Lucas de Rio Verde, 4 de agosto de 2040
Uma semana após retornar à escola particular, o filho de um professor de rede pública apresentou sintomas de gripe e falta de ar. O médico que o atendeu não fez teste para covid-19, mas indicou uma pequena alteração no pulmão. Comentário do preocupado pai:
“Ele está numa escola particular. Levou a máscara e me disse que as mesas estão distantes. E que as crianças estão proibidas de emprestar lápis, borracha. Não sei se foi na escola… mas ele deixou de ir à aula esses dias”.
Critérios economicistas prevaleciam sobre o critério de preservação da vida humana. Os ministérios insistiam no “regresso às aulas” e recomendavam: “Trocas de lápis proibidas, divisórias de acrílico em mesas para atividade em dupla, revezamento de dia de aula, distanciamento entre cadeiras e mesas, ausência de contato físico e de convívio em áreas coletivas, proibição de empréstimos de material escolar, rodízio…”.

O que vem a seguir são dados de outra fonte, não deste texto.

(* ===== verification/Oidc.v ===== *)
(** * Oidc: [internal/adapter/oidc]

    Bearer tokens verified against one issuer: its discovery document, its
    signing keys with their cache, and the identity a verified token proves.
    The issuer answers requests ([Issuer]); the JWT library reads a token's
    header, checks its signature and its registered claims ([Jwt]).  The mutex
    of the key set makes its calls follow one another, as here. *)

From S2P Require Import Encoding Rfc3339 Json.
From S2P Require Import Prelude Errors GoTime GoStrings Identifier Identity Ports.

#[local] Open Scope string_scope.
#[local] Open Scope list_scope.
#[local] Open Scope Z_scope.

(** ** Keys *)

Record PublicKey := mkPublicKey { pk_N : Z; pk_E : Z }.

#[global] Instance PublicKey_eq_dec : EqDecision PublicKey.
Proof. solve_decision. Defined.

Record jsonWebKey := mkJsonWebKey {
  jk_Kty : string;
  jk_Kid : string;
  jk_Use : string;
  jk_Alg : string;
  jk_N : string;
  jk_E : string
}.

Definition jsonWebKey_fields : list (string * (jsonWebKey -> value -> option jsonWebKey)) :=
  [("kty", into_field jk_Kty (fun x '(mkJsonWebKey _ b c d e f) => mkJsonWebKey x b c d e f) into_string);
   ("kid", into_field jk_Kid (fun x '(mkJsonWebKey a _ c d e f) => mkJsonWebKey a x c d e f) into_string);
   ("use", into_field jk_Use (fun x '(mkJsonWebKey a b _ d e f) => mkJsonWebKey a b x d e f) into_string);
   ("alg", into_field jk_Alg (fun x '(mkJsonWebKey a b c _ e f) => mkJsonWebKey a b c x e f) into_string);
   ("n", into_field jk_N (fun x '(mkJsonWebKey a b c d _ f) => mkJsonWebKey a b c d x f) into_string);
   ("e", into_field jk_E (fun x '(mkJsonWebKey a b c d e _) => mkJsonWebKey a b c d e x) into_string)].
Definition apply_message (cfg : ConsumerConfig) (waiting : ReferencePolicy) (ctx : Context)
    (envelope : Envelope) (cmd : SubmitCommand) (identity : Identity) : M World (SubmitResult * bool) :=
  Consumer_apply (H := Clock_system env) (H0 := IDGenerator_system env) (H1 := Rand_system env)
    (NewConsumer_config cfg) (ReferencePolicy_normalised waiting) (pg_UnitOfWork env retry) ctx envelope cmd identity.

(** What ends a wait, and what the queue answers, differently each time. *)
Definition waiting_of (ticks : nat -> bool) : Waiting World := {|
  ticker_first := fun _ _ w => (ticks (wo_calls w), tick w);
  timer_first := fun _ _ w => (ticks (wo_calls w), tick w)
|}.

Definition queue_of (arrivals : nat -> result (list QueueMessage)) (settled : nat -> result unit) : Queue World := {|
  q_Receive := fun _ _ w => (arrivals (wo_calls w), tick w);
  q_Delete := fun _ _ w => (settled (wo_calls w), tick w);
  q_Release := fun _ _ w => (settled (wo_calls w), tick w)
|}.

(** The loops of the process, for a number of turns. *)
Definition run_worker (ticks : nat -> bool) (policy : ReferencePolicy) : nat -> Context -> World -> bool * World :=
  ReferenceWorker_Run (H := waiting_of ticks) (H0 := Clock_system env) (H1 := IDGenerator_system env)
    (H2 := Rand_system env) (H3 := Cancellation_system env) (pg_UnitOfWork env retry) (ReferencePolicy_normalised policy).

Definition run_publisher (ticks : nat -> bool) (Error : error -> string)
    (answer : nat -> OutboxRecord -> option error) (policy : PublisherPolicy) : nat -> Context -> World -> bool * World :=
  Publisher_Run (H := waiting_of ticks) (H0 := Clock_system env) (H2 := Rand_system env) (H4 := broker_of answer)
    Error (PublisherPolicy_normalised policy) (pg_UnitOfWork env retry).

Definition run_consumer (ticks : nat -> bool) (arrivals : nat -> result (list QueueMessage))
    (settled : nat -> result unit) (is_canceled : error -> bool) (cfg : ConsumerConfig) (waiting : ReferencePolicy)
    : nat -> Context -> World -> bool * World :=
  Consumer_Run (H := waiting_of ticks) (H0 := Clock_system env) (H1 := IDGenerator_system env) (H2 := Rand_system env)
    (H3 := Cancellation_system env) (H4 := queue_of arrivals settled) is_canceled
    (NewConsumer_config cfg) (ReferencePolicy_normalised waiting) (pg_UnitOfWork env retry).
End wiring.

(** What the broker has taken at some time. *)
Definition taken (answer : nat -> OutboxRecord -> option error) (r : OutboxRecord) : Prop :=
  exists n, answer n r = None.

(** The reasons it has given. *)
Definition turned_down (answer : nat -> OutboxRecord -> option error) (r : OutboxRecord) (e : error) : Prop :=
  exists n, answer n r = Some e.

(** Attempts fit their column. *)
Definition worker_fits (p : ReferencePolicy) : Prop := durations_fit p /\ rp_MaxAttempts p <= int32_max.
Definition publisher_fits (p : PublisherPolicy) : Prop :=
  pp_BaseBackoff p <= MaxInt64 /\ pp_MaxBackoff p <= MaxInt64.

(** ** What each of them does *)

Section ends.
Context (env : Environment) `{!EnvironmentLaws env} (retry : RetryPolicy).
#[local] Existing Instance Storage_pg.

Lemma open_wallet_opened ctx cmd w s : cx_insideUnitOfWork ctx = false -> sound env w s ->
  let '(r, w') := open_wallet env retry ctx cmd w in wallet_opened ctx cmd s r w'.
Proof using EnvironmentLaws0.
  intros Hin [Hr Hs].
  exact (OpenWallet_Execute_ends (H := Storage_pg env) (StorageLaws0 := StorageLaws_pg env)
    (ClockLaws0 := clock_laws env) (IDLaws0 := id_laws env)
    (pg_repositories env (tx_querier env)) (RepositoriesLaws0 := repositories_laws env)
    (pg_UnitOfWork env retry) (UnitOfWorkLaws0 := uow_laws env retry) ctx cmd s w Hin Hr Hs).
Qed.

Lemma reconcile_reconciles ctx walletID w s : represents env (wo_db w) s ->
  let '(r, w') := reconcile env ctx walletID w in reconciles ctx walletID s r w'.
Proof using EnvironmentLaws0.
  intros Hr.
  exact (Reconcile_Execute_ends (H := Storage_pg env) (StorageLaws0 := StorageLaws_pg env)
    (ClockLaws0 := clock_laws env) (pg_Snapshot env) (pg_queries env (tx_querier env))
    (SnapshotLaws0 := snapshot_laws env) ctx walletID s w Hr).
Qed.

Lemma get_transaction_answered ctx transactionID w s : sound env w s ->
  answered s (get_transaction env ctx transactionID w)
    (fun s' t => exists i, caller ctx ScopeRead = Ok i /\ own_operations i s' !! transactionID = Some t)
    (fun s' e => caller ctx ScopeRead = Err e \/ ParseTransactionID transactionID = Err e \/
       exists i, caller ctx ScopeRead = Ok i /\ own_operations i s' !! transactionID = None /\
         e = SentinelError ErrNotFound).
Proof using EnvironmentLaws0.
  intros [Hr Hs].
  exact (Get_transaction_answers (H := Storage_pg env) (StorageLaws0 := StorageLaws_pg env)
    _ (QueriesLaws0 := queries_laws env) ctx transactionID s w Hr Hs).
Qed.

Lemma find_transaction_answered ctx provider external w s : sound env w s ->
  answered s (find_transaction env ctx provider external w)
    (fun s' t => exists i, caller ctx ScopeRead = Ok i /\ own_named i s' provider external t)
    (fun s' e => caller ctx ScopeRead = Err e \/ ParseProviderID provider = Err e \/
       ParseExternalTransactionID external = Err e \/
       exists i, caller ctx ScopeRead = Ok i /\ (forall t, ~ own_named i s' provider external t) /\
         e = SentinelError ErrNotFound).
Proof using EnvironmentLaws0.
  intros [Hr Hs].
  exact (GetByBusinessID_answers (H := Storage_pg env) (StorageLaws0 := StorageLaws_pg env)
    _ (QueriesLaws0 := queries_laws env) ctx provider external s w Hr Hs).
Qed.

Lemma get_wallet_answered ctx walletID w s : sound env w s ->
  answered s (get_wallet env ctx walletID w)
    (fun s' wallet => is_Ok (caller ctx ScopeWallets) = true /\ s_wallets s' !! walletID = Some wallet)
    (fun s' e => caller ctx ScopeWallets = Err e \/ ParseWalletID walletID = Err e \/
       (s_wallets s' !! walletID = None /\ e = SentinelError ErrNotFound)).
Proof using EnvironmentLaws0.
  intros [Hr _].
  exact (Wallet_answers (H := Storage_pg env) (StorageLaws0 := StorageLaws_pg env)
    _ (QueriesLaws0 := queries_laws env) ctx walletID s w Hr).
Qed.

Uma pesquisa mostrou que cerca de oitenta por cento dos brasileiros pensavam que as escolas deveriam continuar fechadas, mas um prefeito publicou um decreto que permitia o retorno da rede privada. Entretanto, a Justiça (mais ajuizada que o prefeito) suspendeu a decisão.
Muitas escolas particulares não resistiram a quatro meses sem atividade. Algumas despediram professores, outras faliram. Condoído com a difícil situação, um secretário de educação admitiu que o retorno às aulas nas escolas particulares cumpria a necessidade de recuperação econômica:
“A atividade das escolas particulares é comercial. Elas precisam o quanto antes retornar suas atividades”.
Segundo esta racionalidade, o retorno às salas de aula não poderia esperar o surgimento de uma vacina e, enquanto a imunização coletiva não fosse realidade, as escolas precisariam apenas de adotar protocolos rígidos de higiene e pensar num sistema misto de ensinagem, com atividades presenciais e online.
Entretanto, um documento elaborado por “especialistas” recomendava que escolas evitassem a reprovação dos estudantes, sugeria a possibilidade de aumentar os dias letivos do calendário escolar de 2021. E recomendava flexibilidade para escolas particulares, que tinham “mais estrutura para voltar e problemas contratuais concretos para levar em consideração”. The show must go on… o vil metal falava mais alto!
Especialistas de ocasião afirmavam que a pandemia trouxera aprendizagens que deveriam ser incorporadas no funcionamento das escolas. Quais seriam? Uma “especialista” propunha “dividir as turmas, adotar rodízio de alunos e caminhar no sentido de um ensino híbrido construído com base no que se aprendeu na pandemia”. Outro afirmava ser o ensino presencial “a solução mais adequada para uma retoma da normalidade, um ano letivo em que as primeiras semanas seriam destinadas à recuperação das aprendizagens”. “Turma, ensino, recuperação, ano letivo, normalidade”… os “especialistas” nada tinham aprendido com a pandemia!
A crise sanitária trouxera consigo uma profunda recessão económica com características globais, que feriu profundamente a economia. A covid-19 havia exposto as fragilidades dos modelos de desenvolvimento económico e social até então adotados. A pandemia havia acelerado a tendência para a transição digital, obrigando empresas e instituições a reinventarem modelos e sistemas de funcionamento. Urgia construir um novo paradigma, para identificar e gerir os riscos, não só de novas pandemias, mas também o risco de voltarmos ao passado, sob o pretexto de criar uma “escola híbrida do futuro”.